Code Archaeology: Tracing 30 years of OTP from BOS to Elixir

Abstract:

The Open Telecom Platform (OTP) is often cited as the “secret sauce” behind the unrivaled scalability and fault tolerance of the Erlang ecosystem. But OTP wasn’t born in a vacuum—it is the result of decades of rigorous industrial evolution, shifting from a bespoke framework and tools to a universal concurrency framework.
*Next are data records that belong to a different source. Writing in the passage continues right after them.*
Section RandomOk.
Context {F G : Type} `{Scalar F} `{RandomState F G}.

Lemma normal_ok (loc scale : F) (r c : nat) (g : G) :
  exists z g', np_random_normal loc scale r c g = (inr z, g') /\ nrows z = r /\ ncols z = c.
Proof.
  unfold np_random_normal.
  pose proof (shape_draw_array (fun _ : unit => draw_normal loc scale)
                (tabulate r c (fun _ _ => tt)) g) as Hs.
  destruct (draw_array _ _ g) as [a g1]. simpl in Hs. rewrite nrows_tabulate in Hs.
  exists a, g1. split; [reflexivity | exact Hs].
Qed.

Lemma uniform_ok (low high : F) (r c : nat) (g : G) :
  exists z g', np_random_uniform low high r c g = (inr z, g') /\ nrows z = r /\ ncols z = c.
Proof.
  unfold np_random_uniform.
  pose proof (shape_draw_array (fun _ : unit => draw_uniform low high)
                (tabulate r c (fun _ _ => tt)) g) as Hs.
  destruct (draw_array _ _ g) as [a g1]. simpl in Hs. rewrite nrows_tabulate in Hs.
  exists a, g1. split; [reflexivity | exact Hs].
Qed.

Lemma binomial_ok (n : Z) (p : ndarray F) (g : G) :
  binomial_accepts n p = true ->
  exists t g', np_random_binomial n p g = (inr t, g') /\ nrows t = nrows p /\ ncols t = ncols p.
Proof.
  intros Hacc. unfold np_random_binomial. rewrite Hacc.
  pose proof (shape_draw_array (draw_binomial n) p g) as Hs.
  destruct (draw_array _ _ g) as [a g1]. simpl in Hs.
  exists a, g1. split; [reflexivity | exact Hs].
Qed.

Lemma binomial_rejects (n : Z) (p : ndarray F) (g : G) :
  binomial_accepts n p = false -> np_random_binomial n p g = (inl BinomialArguments, g).
Proof. intros Hacc. unfold np_random_binomial. rewrite Hacc. reflexivity. Qed.

Lemma np_random_binomial_inr (n : Z) (p : ndarray F) (g g' : G) (t : ndarray Z) :
  np_random_binomial n p g = (inr t, g') ->
  binomial_accepts n p = true /\ draw_array (draw_binomial n) p g = (t, g') /\
  nrows t = nrows p /\ ncols t = ncols p.
Proof.
  unfold np_random_binomial. intros Ht.
  destruct (binomial_accepts n p); [| discriminate Ht].
  pose proof (shape_draw_array (draw_binomial n) p g) as Hs.
  destruct (draw_array _ _ g) as [a g1]. simpl in Hs.
  injection Ht as <- <-. split; [reflexivity | split; [reflexivity | exact Hs]].
Qed.
End RandomOk.

Section Environments.
Context {F G : Type} `{Scalar F} `{RandomState F G}.

Lemma length_np_arange (k : Z) : length (np_arange k) = Z.to_nat k.
Proof. unfold np_arange. rewrite length_map, length_seq. reflexivity. Qed.

Lemma choice_ok (k : Z) (p : list F) (g : G) :
  (0 < k)%Z -> length p = Z.to_nat k -> choice_accepts p = true ->
  np_random_choice (np_arange k) p g
    = (inr (fst (draw_choice (np_arange k) p g)), snd (draw_choice (np_arange k) p g)).
Proof.
  intros Hk Hp Hacc. unfold np_random_choice.
  pose proof (length_np_arange k) as Hl.
  destruct (np_arange k) as [| a0 a] eqn:Ea; [simpl in Hl; lia |].
  rewrite Hp, <- Hl, Nat.eqb_refl, Hacc. simpl.
  destruct (draw_choice (a0 :: a) p g). reflexivity.
Qed.

Lemma choice_fails (k : Z) (p : list F) (g : G) :
  length p <> Z.to_nat k \/ (k <= 0)%Z ->
  exists e, np_random_choice (np_arange k) p g = (inl e, g) /\
            (e = ChoiceEmpty \/ e = ChoiceSize).
Proof.
  intros Hk. unfold np_random_choice.
  pose proof (length_np_arange k) as Hl.
  destruct (np_arange k) as [| a0 a] eqn:Ea.
  - exists ChoiceEmpty. split; [reflexivity | left; reflexivity].
  - destruct Hk as [Hk | Hk]; [| simpl in Hl; lia].
    rewrite Hl. destruct (length p =? Z.to_nat k) eqn:E; [apply Nat.eqb_eq in E; contradiction |].
    exists ChoiceSize. split; [reflexivity | right; reflexivity].
Qed.

Lemma setrow_ok {A : Type} `{Default A} (a : ndarray A) (i : nat) (v : A) :
  i < nrows a ->
  exists a', setrow a i v = inr a' /\ nrows a' = nrows a /\ ncols a' = ncols a.
Proof.
  intros Hi. unfold setrow. rewrite (proj2 (Nat.ltb_lt _ _) Hi).
  eexists. split; [reflexivity |]. rewrite nrows_tabulate. split; reflexivity.
Qed.

(** The loop that draws the environment labels, when every row is a
    probability vector over the [k] environments. *)
Lemma environments_ok (k : Z) (ps : list (list F)) :
  (0 < k)%Z ->
  (forall p, In p ps -> length p = Z.to_nat k /\ choice_accepts p = true) ->
  forall (a : nat) (e0 : ndarray Z) (g : G),
    a + length ps <= nrows e0 ->
    exists e g',
      for_each (combine (seq a (length ps)) ps)
        (fun ip e => v <- np_random_choice (np_arange k) (snd ip) ;;
                     lift_result (setrow e (fst ip) v)) e0 g = (inr e, g') /\
      nrows e = nrows e0 /\ ncols e = ncols e0.
Proof.
  intros Hk. induction ps as [| p ps IH]; intros Hps a e0 g Ha.
  - exists e0, g. split; [reflexivity | split; reflexivity].
  - simpl in Ha. cbn [length seq combine for_each].
    destruct (Hps p (or_introl eq_refl)) as [Hp Hacc].
    destruct (setrow_ok e0 a (fst (draw_choice (np_arange k) p g))) as (e1 & He1 & Hr1 & Hc1);
      [lia |].
    destruct (IH (fun q Hq => Hps q (or_intror Hq)) (S a) e1
                (snd (draw_choice (np_arange k) p g))) as (e & g' & Hrun & Hr & Hc);
      [lia |].
    exists e, g'. split; [| split; congruence].
    unfold bind at 1. unfold bind at 1. cbn [fst snd].
    rewrite (choice_ok k p g Hk Hp Hacc). unfold lift_result. rewrite He1. exact Hrun.
Qed.

Lemma choice_rejects (k : Z) (p : list F) (g : G) :
  (0 < k)%Z -> length p = Z.to_nat k -> choice_accepts p = false ->
  np_random_choice (np_arange k) p g = (inl ChoiceProbabilities, g).
Proof.
  intros Hk Hp Hacc. unfold np_random_choice.
  pose proof (length_np_arange k) as Hl.
  destruct (np_arange k) as [| a0 a] eqn:Ea; [simpl in Hl; lia |].
  rewrite Hp, <- Hl, Nat.eqb_refl, Hacc. reflexivity.
Qed.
In this session, Francesco Cesarini—a member of the original OTP team—takes you on a journey of “code archaeology” to uncover the origins of the behaviors we rely on today. We begin in the early 1990s with BOS (the Basic Operating System) and the Mobility Server project, where the first blueprints for supervisors, generic servers, and finite state machines were drafted out of pure necessity. We will explore how these patterns were decoupled from their hardware-specific code bases and how they evolved into the generic behaviors that define modern distributed systems.

Key takeaways:

  • Understanding the past of OTP isn’t just a history lesson—it’s a roadmap for building concurrent, resilient systems in the future.

Target audience:

  • These are primarily Elixir developers who use GenServer or Supervisor daily but treat them as “magic black boxes.” They want to understand the why behind the conventions. Knowing that a specific design choice was made to handle 1990s telecommunications hardware helps them appreciate the constraints and brilliance of the modern BEAM.